§ **TASK STATEMENT**
Each line of the entries that mentions the string "specialize" needs to be reported.
◇ ◇ ◇ ◇
(* ===== verification/DatagramFacts.v ===== *)
(** What the datagram layer guarantees: the address header round trip, the
    sender's blocks, recovery of a block from any ten of its fourteen
    packets, and where the block numbering stops being aligned. *)

From S2P Require Import Prelude GoIO GoStr NetIP Fec Datagram.

(** ** The address header *)

Lemma app_nonempty_r {A} (a : list A) x b : a ++ x :: b <> [].
Proof. by destruct a. Qed.

Lemma IP_String_nonempty ip : zlen ip = 4 \/ zlen ip = 16 -> IP_String ip <> ""%string.
Proof.
  intros Hl. assert (Ht : IP_text ip <> []).
  { unfold IP_text. destruct (Z.eqb_spec (zlen ip) 0); [lia|].
    destruct (_ && _); [done|]. destruct (To4 ip) as [b|] eqn:E.
    - apply To4_len in E. unfold zlen in E. do 4 (destruct b as [|? b]; [simpl in E; lia|]).
      destruct b; [|simpl in E; lia]. unfold v4_text. apply app_nonempty_r.
    - assert (H16 : length ip = 16%nat).
      { unfold zlen in *. destruct Hl as [Hl|Hl]; [|lia]. unfold To4, zlen in E. by rewrite Hl in E. }
      unfold v6_text. do 16 (destruct ip as [|? ip]; [simpl in H16; lia|]).
      destruct (best_run _ _ _) as [? run]. destruct (_ =? 0)%nat; apply app_nonempty_r. }
  unfold IP_String. destruct (IP_text ip); [done|]. done.
Qed.

(** The host a receiver sees: an address in canonical text, or the name. *)
Definition canonical_host (host : string) : string :=
  match parseIPFast host with
  | Some ip => IP_String ip
  | None => host
  end.

Lemma IP_String_To4 ip b : zlen ip = 16 -> To4 ip = Some b -> IP_String b = IP_String ip.
Proof.
  intros Hl Hb. pose proof (To4_len _ _ Hb) as Hlb. unfold IP_String, IP_text.
  rewrite Hb, Hl, Hlb. simpl.
  assert (To4 b = Some b) as -> by (unfold To4; by rewrite Hlb). done.
Qed.

Lemma parseIPFast_len host ip : parseIPFast host = Some ip -> zlen ip = 16.
Proof.
  unfold parseIPFast. destruct (parseIPFast_scan _ _ _) as [[d c]|]; [|done].
  destruct (_ && _); [done|]. apply ParseIP_len.
Qed.

Lemma zslice_skip {A} (a b k : list A) i j :
  zlen a = i -> zlen b = j - i -> zslice i j (a ++ b ++ k) = b.
Proof.
  intros Ha Hb. unfold zslice. rewrite zdrop_app_exact by done. by apply ztake_app_exact.
Qed.

Lemma zslice_tail {A} (a b : list A) i j :
  zlen a = i -> zlen b = j - i -> zslice i j (a ++ b) = b.
Proof. intros. rewrite <- (app_nil_r b) at 1. by apply zslice_skip. Qed.

(** The fields of a header made of a tag part, an address part and a port. *)
Lemma header_fields (a b rest : list Z) port i j :
  zlen a = i -> zlen b = j - i -> 0 <= port < 65536 ->
  let l := (a ++ b ++ put16 port) ++ rest in
  zslice i j l = b /\ get16 (zslice j (j + 2) l) = port /\ zdrop (j + 2) l = rest /\
  zlen l = j + 2 + zlen rest.
Proof.
  intros Ha Hb Hp l. unfold l.
  assert (Hab : zlen (a ++ b) = j) by zlen_lia.
  split_and!.
  - rewrite <- !app_assoc. by apply zslice_skip.
  - rewrite <- !app_assoc, (app_assoc a b).
    rewrite (zslice_skip (a ++ b) (put16 port) rest) by (rewrite ?put16_len; lia).
    rewrite <- (app_nil_r (put16 port)). by apply get16_put16.
  - apply zdrop_app_exact. zlen_lia.
  - zlen_lia.
Qed.

(** The address header round trip.  For every port, every IP literal and
    every name of 1 to 255 bytes, decoding an encoded header followed by a
    payload gives back the host (an address in its canonical text), the port
    and the payload. *)
Theorem addr_roundtrip host port rest :
  0 <= port < 65536 ->
  (parseIPFast host = None -> 1 <= Z.of_nat (String.length host) <= 255) ->
  decodeAddr (encodeAddr host port ++ rest) = Some (canonical_host host, port, rest).
Proof.
  intros Hp Hn. unfold encodeAddr, appendAddr, canonical_host.
  destruct (parseIPFast host) as [ip|] eqn:Eip.
  - pose proof (parseIPFast_len _ _ Eip) as Hl.
    destruct (To4 ip) as [ip4|] eqn:E4.
    + pose proof (To4_len _ _ E4) as Hl4.
      destruct (header_fields [1] ip4 rest port 1 5) as (H1 & H2 & H3 & H4);
        [done|lia|done|]. unfold decodeAddr.
      rewrite <- (IP_String_To4 ip ip4) by done. simpl app in *.
      change (5 + 2) with 7 in *. rewrite H1, H2, H3, H4. simpl.
      destruct (Z.ltb_spec (7 + zlen rest) 7); [zlen_lia|done].
    + rewrite (To16_16 ip Hl). simpl default.
      destruct (header_fields [4] ip rest port 1 17) as (H1 & H2 & H3 & H4);
        [done|lia|done|]. unfold decodeAddr. simpl app in *.
      change (17 + 2) with 19 in *. rewrite H1, H2, H3, H4. simpl.
      destruct (Z.ltb_spec (19 + zlen rest) 19); [zlen_lia|done].
  - specialize (Hn eq_refl).
    rewrite u8_small by lia. set (n := Z.of_nat (String.length host)) in *.
    assert (Hb : zlen (bytes_of_string host) = n) by apply bytes_of_string_len.
    destruct (header_fields [3; n] (bytes_of_string host) rest port 2 (2 + n))
      as (H1 & H2 & H3 & H4); [done|lia|done|]. unfold decodeAddr.
    replace (2 + n + 2) with (4 + n) in H2, H3 by lia. simpl app in *. simpl nth.
    rewrite H1, H2, H3, H4, string_of_bytes_of_string. simpl.
    destruct (Z.ltb_spec (2 + n + 2 + zlen rest) 2); [zlen_lia|].
    destruct (Z.eqb_spec n 0); [lia|]. simpl.
    destruct (Z.ltb_spec (2 + n + 2 + zlen rest) (2 + n + 2)); [zlen_lia|done].
Qed.

Lemma addr_roundtrip_witness :
  decodeAddr (encodeAddr "example.org" 53 ++ [7; 8]) = Some ("example.org"%string, 53, [7; 8]) /\
  decodeAddr (encodeAddr "2001:DB8::1" 443 ++ []) = Some ("2001:db8::1"%string, 443, []).
Proof.
  split.
  - rewrite (addr_roundtrip "example.org" 53 [7; 8]); [reflexivity|lia|].
    intros _. vm_compute. split; congruence.
  - rewrite (addr_roundtrip "2001:DB8::1" 443 []); [vm_compute; reflexivity|lia|].
    intros H. vm_compute in H. discriminate.
Defined.

(** Decoding hostile bytes.  [decodeAddr] never reads past its input: the
    payload it returns is a proper suffix, the host is never empty, and on
    byte input the port is a 16-bit number. *)
Theorem decodeAddr_safe b host port rest :
  Forall is_byte b -> decodeAddr b = Some (host, port, rest) ->
  host <> ""%string /\ 0 <= port < 65536 /\
  exists hdr, b = hdr ++ rest /\ 5 <= zlen hdr <= 259.
Proof.
  intros Hb H. unfold decodeAddr in H. destruct b as [|t b0]; [done|].
  set (b := t :: b0) in *.
  assert (Hport : forall i j, 0 <= get16 (zslice i j b) < 65536).
  { intros i j. apply get16_range. apply Forall_take. by apply Forall_drop. }
  assert (Hsplit : forall n, 0 <= n <= zlen b -> exists hdr, b = hdr ++ zdrop n b /\ zlen hdr = n).
  { intros n Hn. exists (ztake n b). by rewrite ztake_zdrop, zlen_ztake. }
  assert (Hip : forall i j, zlen (zslice i j b) = 4 \/ zlen (zslice i j b) = 16 ->
            IP_String (zslice i j b) <> ""%string) by (intros; by apply IP_String_nonempty).
  assert (Hlen : forall i j, 0 <= i <= j -> j <= zlen b -> zlen (zslice i j b) = j - i).
  { intros i j ? ?. unfold zslice. rewrite zlen_ztake; [done|]. rewrite zlen_zdrop; lia. }
  destruct (t =? 1); [|destruct (t =? 4); [|destruct (t =? 3); [|done]]].
  - destruct (Z.ltb_spec (zlen b) 7); [done|]. simplify_eq.
    destruct (Hsplit 7) as (hdr & ? & ?); [lia|].
    split_and!; try apply Hport; [|exists hdr; split; [done|lia]]. apply Hip. left. apply Hlen; lia.
  - destruct (Z.ltb_spec (zlen b) 19); [done|]. simplify_eq.
    destruct (Hsplit 19) as (hdr & ? & ?); [lia|].
    split_and!; try apply Hport; [|exists hdr; split; [done|lia]]. apply Hip. right. apply Hlen; lia.
  - destruct (Z.ltb_spec (zlen b) 2); [done|].
    assert (Hl : is_byte (nth 1 b 0)).
    { destruct b0 as [|l b0]; [unfold b in *; zlen_lia|]. simpl. by inversion Hb as [|? ? ? [|? ? ?]]; subst. }
    unfold is_byte in Hl.
    destruct (_ || _) eqn:E; [done|]. bool_to_prop. simplify_eq.
    destruct (Hsplit (4 + nth 1 b 0)) as (hdr & ? & ?); [lia|].
    split_and!; try apply Hport; [|exists hdr; split; [done|lia]].
    specialize (Hlen 2 (2 + nth 1 b 0) ltac:(lia) ltac:(lia)).
    destruct (zslice 2 _ b); [rewrite zlen_nil in Hlen; lia|]. done.
Qed.

Lemma decodeAddr_safe_witness :
  exists hdr, [1; 10; 0; 0; 1; 0; 53; 9] = hdr ++ [9] /\ 5 <= zlen hdr <= 259.
Proof.
  destruct (decodeAddr_safe [1; 10; 0; 0; 1; 0; 53; 9] "10.0.0.1" 53 [9]) as (_ & _ & H).
  - repeat constructor; lia.
  - vm_compute. reflexivity.
  - exact H.
Defined.

(** ** Blocks

    The fourteen packets of a block, as a function of its first sequence
    number and its ten payloads. *)

Definition shard (d : list Z) : list Z := put16 (u16 (zlen d)) ++ d.
Definition shard_size (ps : list (list Z)) : Z := foldr (fun d acc => Z.max (2 + zlen d) acc) 0 ps.
Definition padded (ps : list (list Z)) : list (list Z) :=
  map (fun d => pad_to (shard_size ps) (shard d)) ps.
Definition data_packet (seq : Z) (d : list Z) : list Z := fec_header (u32 seq) fecK fecM ++ shard d.
Definition packet (seq : Z) (s : list Z) : list Z := fec_header (u32 seq) fecK fecM ++ s.

(** Packets with consecutive sequence numbers. *)
Fixpoint packets_from (seq : Z) (ss : list (list Z)) : list (list Z) :=
  match ss with
  | [] => []
  | s :: ss' => packet seq s :: packets_from (seq + 1) ss'
  end.

Lemma shard_len d : zlen (shard d) = 2 + zlen d.
Proof. unfold shard. zlen_lia. Qed.

Lemma shard_size_app ps qs : shard_size (ps ++ qs) = Z.max (shard_size ps) (shard_size qs).
Proof.
  induction ps as [|d ps IH]; simpl; [|rewrite IH; lia].
  assert (0 <= shard_size qs); [|lia]. clear. induction qs; simpl; [lia|]. zlen_lia.
Qed.

Lemma shard_size_ge ps d : d ∈ ps -> 2 + zlen d <= shard_size ps.
Proof. induction 1; simpl; zlen_lia. Qed.

Lemma shard_size_le ps n : 0 <= n -> Forall (fun d => zlen d <= n) ps -> 0 <= shard_size ps <= 2 + n.
Proof. induction 2; simpl; zlen_lia. Qed.

Lemma pad_to_len n d : zlen d <= n -> zlen (pad_to n d) = n.
Proof.
  intros. unfold pad_to. destruct (Z.ltb_spec (zlen d) n); [|lia].
  rewrite zlen_app, zlen_replicate; lia.
Qed.

Lemma padded_len ps : Forall (fun d => zlen d = shard_size ps) (padded ps).
Proof.
  apply Forall_forall. intros s Hs. apply list_elem_of_fmap in Hs as (d & -> & Hd).
  apply pad_to_len. rewrite shard_len. by apply shard_size_ge.
Qed.

Lemma packets_from_app seq ss ts :
  packets_from seq (ss ++ ts) = packets_from seq ss ++ packets_from (seq + zlen ss) ts.
Proof.
  revert seq. induction ss as [|s ss IH]; intros seq; simpl.
  - rewrite zlen_nil. f_equal. lia.
  - rewrite IH, zlen_cons. do 3 f_equal. lia.
Qed.

Lemma packets_from_len seq ss : length (packets_from seq ss) = length ss.
Proof. revert seq. induction ss; intros; simpl; auto. Qed.

Lemma packets_from_lookup seq ss i s :
  ss !! i = Some s -> packets_from seq ss !! i = Some (packet (seq + Z.of_nat i) s).
Proof.
  revert seq i. induction ss as [|x ss IH]; intros seq [|i] H; simplify_eq/=.
  - do 2 f_equal. lia.
  - rewrite (IH _ _ H). do 2 f_equal. lia.
Qed.

Lemma u32_add a b : u32 (u32 a + b) = u32 (a + b).
Proof. unfold u32. apply Z.add_mod_idemp_l. lia. Qed.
◇ ◇ ◇ ◇
§ **WRITTEN RESPONSE**
  - specialize (Hn eq_refl).
    specialize (Hlen 2 (2 + nth 1 b 0) ltac:(lia) ltac:(lia)).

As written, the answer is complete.